Lionel Hezekiah was subdued and angelic for four days after that affair
of the henhouse door. Then he broke out in a new place. One afternoon he
came in sobbing, with his golden curls full of burrs. Judith was not in,
but Salome dropped her crochet-work and gazed at him in dismay.
“Oh, Lionel Hezekiah, what have you gone and done now?”
“I--I just stuck the burrs in ‘cause I was playing I was a heathen
chief,” sobbed Lionel Hezekiah. “It was great fun while it lasted; but,
when I tried to take them out, it hurt awful.”
Neither Salome nor Lionel Hezekiah ever forgot the harrowing hour that
followed. With the aid of comb and scissors, Salome eventually got the
burrs out of Lionel Hezekiah’s crop of curls. It would be impossible to
decide which of them suffered more in the process. Salome cried as hard
as Lionel Hezekiah did, and every snip of the scissors or tug at the
silken floss cut into her heart. She was almost exhausted when the
performance was over; but she took the tired Lionel Hezekiah on her
knee, and laid her wet cheek against his shining head.
“Oh, Lionel Hezekiah, what does make you get into mischief so
constantly?” she sighed.
Lionel Hezekiah frowned reflectively.
“I don’t know,” he finally announced, “unless it’s because you don’t
send me to Sunday school.”
Salome started as if an electric shock had passed through her frail
body.
“Why, Lionel Hezekiah,” she stammered, “what put such and idea into your
head?”
“Well, all the other boys go,” said Lionel Hezekiah defiantly; “and
they’re all better’n me; so I guess that must be the reason. Teddy
Markham says that all little boys should go to Sunday school, and that
if they don’t they’re sure to go to the bad place. I don’t see how you
can ‘spect me to behave well when you won’t send me to Sunday school.

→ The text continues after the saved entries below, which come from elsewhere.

(** * The CARE data pipeline of the image-restoration exercises

    A shallow embedding of the patch sampler, the normalizer, the augmenter
    and the paired dataset that the CARE notebook (exercise3.ipynb) defines:
    [create_patches], [normalize], [denormalize], [_flip_and_rotate],
    [augment_batch] and [CAREDataset].

    Conventions.
    - A numpy array is a dtype tag, a shape and its elements in row-major
      (C) order.  Elements are rationals.  A cast ([astype]) rounds to the
      values of the target type; the arithmetic of [normalize] and
      [denormalize] is exact, its float64 rounding is not modelled, and
      neither are infinities and nans.
    - Array extents are natural numbers; coordinates and random draws are
      integers.
    - A Python call either returns or raises: [result].
    - numpy's random generator is a library: its bit stream is a parameter
      of the development, its bounded draw follows the documented contract
      of [Generator.integers]. *)

From Stdlib Require Import List ZArith QArith Qabs Qpower Qminmax.
From Stdlib Require Import Lia Bool Arith Permutation.
Import ListNotations.

Set Implicit Arguments.

(** ** Outcomes of a call *)

(** The exceptions the modelled code can meet. *)
Inductive exception : Type :=
| IndexError
| ValueError.

Inductive result (A : Type) : Type :=
| Ok (a : A)
| Raise (e : exception).

Arguments Ok {A} a.
Arguments Raise {A} e.

Definition bind {A B : Type} (m : result A) (k : A -> result B) : result B :=
  match m with
  | Ok a => k a
  | Raise e => Raise e
  end.

Notation "x <- m ;; k" := (bind m (fun x => k))
  (at level 61, m at next level, right associativity).
Notation "' pat <- m ;; k" := (bind m (fun x => match x with pat => k end))
  (at level 61, pat pattern, m at next level, right associativity).

(** The outcome of a call, transformed when it returns. *)
Definition map_result {A B : Type} (f : A -> B) (m : result A) : result B :=
  match m with
  | Ok a => Ok (f a)
  | Raise e => Raise e
  end.

Definition raises {A : Type} (m : result A) : Prop :=
  exists e, m = Raise e.

Definition is_ok {A : Type} (m : result A) : bool :=
  match m with Ok _ => true | Raise _ => false end.

(** ** Arrays *)

Inductive dtype : Type := uint8 | uint16 | int64 | float32 | float64.

Record ndarray : Type := mk_ndarray {
  dtype_of : dtype;
  shape : list nat;
  data : list Q
}.

(** [np.prod] of a shape. *)
Definition prod (s : list nat) : nat := fold_right Nat.mul 1%nat s.

Definition ndim (a : ndarray) : nat := length (shape a).

(** The invariant of a numpy array: as many elements as the shape says. *)
Definition well_formed (a : ndarray) : Prop :=
  length (data a) = prod (shape a).

(** [chunks n sz d]: the [n] consecutive blocks of [sz] elements of [d],
    the sub-arrays along the first axis. *)
Fixpoint chunks (n sz : nat) (d : list Q) : list (list Q) :=
  match n with
  | O => []
  | S n' => firstn sz d :: chunks n' sz (skipn sz d)
  end.

(** Python's index normalisation on an axis of length [n]:
    [-n <= i < n], negative indices count from the end. *)
Definition normalize_index (n : nat) (i : Z) : option nat :=
  if (0 <=? i)%Z && (i <? Z.of_nat n)%Z then Some (Z.to_nat i)
  else if (- Z.of_nat n <=? i)%Z && (i <? 0)%Z then Some (Z.to_nat (Z.of_nat n + i))
  else None.

(** [a[i]]: the sub-array at position [i] of the first axis. *)
Definition item (a : ndarray) (i : Z) : result ndarray :=
  match shape a with
  | [] => Raise IndexError
  | n :: rest =>
      match normalize_index n i with
      | None => Raise IndexError
      | Some j =>
          Ok (mk_ndarray (dtype_of a) rest
                (firstn (prod rest) (skipn (j * prod rest) (data a))))
      end
  end.

(** Elementwise application of a scalar function. *)
Definition map_elements (f : Q -> Q) (a : ndarray) : ndarray :=
  mk_ndarray (dtype_of a) (shape a) (map f (data a)).
Lemma format_0d_parse (width : nat) (n : Z) :
  0 <= n ->
  Py.all_chars Py.isdecimal (format_0d width n) = true /\
  parse_digits 0 false (format_0d width n) = Some n.
Proof.
  intros Hn. unfold format_0d. destruct (Z.ltb_spec n 0) as [Hneg|_]; [lia|].
  split.
  - rewrite zeros_decimal. apply digits_decimal.
  - rewrite parse_digits_zeros. apply parse_digits_digits. exact Hn.
Qed.

End Codec.

(** [format_laptime] renders [M:SS.mmm], and [lap_to_ms] splits at [:] only: the
    rendered text has two fields and the second one, [SS.mmm], is not an
    integer literal. *)
Example lap_to_ms_format_laptime_0 : lap_to_ms (format_laptime 0) = Raised ValueError.
Proof. reflexivity. Qed.

(** C2 (as stated, at [ms = 83456]).  Parsing the rendered text does not give
    the number back: [format_laptime 83456] is [1:23.456], on which
    [lap_to_ms] raises. *)
Lemma roundtrip_dotted_counterexample :
  0 <= 83456 <= 5999999 /\ lap_to_ms (format_laptime 83456) <> Ok 83456.
Proof. split; [lia|]. vm_compute. discriminate. Qed.

(** C2 (amended).  For every integer [ms], [lap_to_ms] returns [ms] on the
    text [format_laptime ms] with its [.] written as [:]; in particular for
    every [ms] in [[0, 5_999_999]]. *)
Theorem lap_to_ms_format_laptime_colon (ms : Z) :
  lap_to_ms (colon_form (format_laptime ms)) = Ok ms.
Proof.
  unfold colon_form, format_laptime.
  assert (0 <= (ms mod 60000) / 1000) as Hs
    by (apply Z.div_pos; [apply Z.mod_pos_bound|]; lia).
  assert (0 <= ms mod 1000) as Hm by (apply Z.mod_pos_bound; lia).
  rewrite !Codec.replace_char_app.
  rewrite (Codec.replace_dot_numeric _ _ (Codec.str_Z_numeric _)).
  rewrite (Codec.replace_dot_numeric _ _ (Codec.format_0d_numeric 2 _ Hs)).
  rewrite (Codec.replace_dot_numeric _ _ (Codec.format_0d_numeric 3 _ Hm)).
  change (Py.replace_char "." ":" ":") with (String ":" EmptyString).
  change (Py.replace_char "." ":" ".") with (String ":" EmptyString).
  unfold lap_to_ms.
  rewrite (Codec.split_colon_field _ _ (Codec.str_Z_numeric _)).
  rewrite (Codec.split_colon_field _ _ (Codec.format_0d_numeric 2 _ Hs)).
  rewrite (Codec.split_colon_last _ (Codec.format_0d_numeric 3 _ Hm)).
  rewrite Codec.py_int_str_Z. cbn [mbind result_bind].
  rewrite (Codec.py_int_format_0d 2 _ Hs). cbn [mbind result_bind].
  rewrite (Codec.py_int_format_0d 3 _ Hm). cbn [mbind result_bind].
  f_equal.
  Z.to_euclidean_division_equations. lia.
Qed.

(** On the rendered text itself [lap_to_ms] raises, whatever the number. *)
Lemma lap_to_ms_format_laptime_raises (ms : Z) :
  lap_to_ms (format_laptime ms) = Raised ValueError.
Proof.
  unfold format_laptime.
  assert (0 <= (ms mod 60000) / 1000) as Hs
    by (apply Z.div_pos; [apply Z.mod_pos_bound|]; lia).
  assert (0 <= ms mod 1000) as Hm by (apply Z.mod_pos_bound; lia).
  destruct (Codec.format_0d_parse 2 _ Hs) as [Hd2 Hp2].
  destruct (Codec.format_0d_parse 3 _ Hm) as [Hd3 _].
  unfold lap_to_ms.
  rewrite (Codec.split_colon_field _ _ (Codec.str_Z_numeric _)).
  rewrite (Codec.split_colon_dotted _ _ (Codec.format_0d_numeric 2 _ Hs)
             (Codec.format_0d_numeric 3 _ Hm)).
  rewrite Codec.py_int_str_Z. cbn [mbind result_bind].
  rewrite (Codec.py_int_dotted _ _ _ Hd2 Hp2 Hd3). reflexivity.
Qed.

“Would you like to go?” asked Salome, almost in a whisper.
“I’d like it bully,” said Lionel Hezekiah frankly and succinctly.
“Oh, don’t use such dreadful words,” sighed Salome helplessly. “I’ll see
what can be done. Perhaps you can go. I’ll ask your Aunt Judith.”
“Oh, Aunt Judith won’t let me go,” said Lionel Hezekiah despondingly.
“Aunt Judith doesn’t believe there is any God or any bad place. Teddy
Markham says she doesn’t. He says she’s an awful wicked woman ‘cause she
never goes to church. So you must be wicked too, Aunt Salome, ‘cause you
never go. Why don’t you?”
“Your--your Aunt Judith won’t let me go,” faltered Salome, more
perplexed than she had ever been before in her life.
“Well, it doesn’t seem to me that you have much fun on Sundays,”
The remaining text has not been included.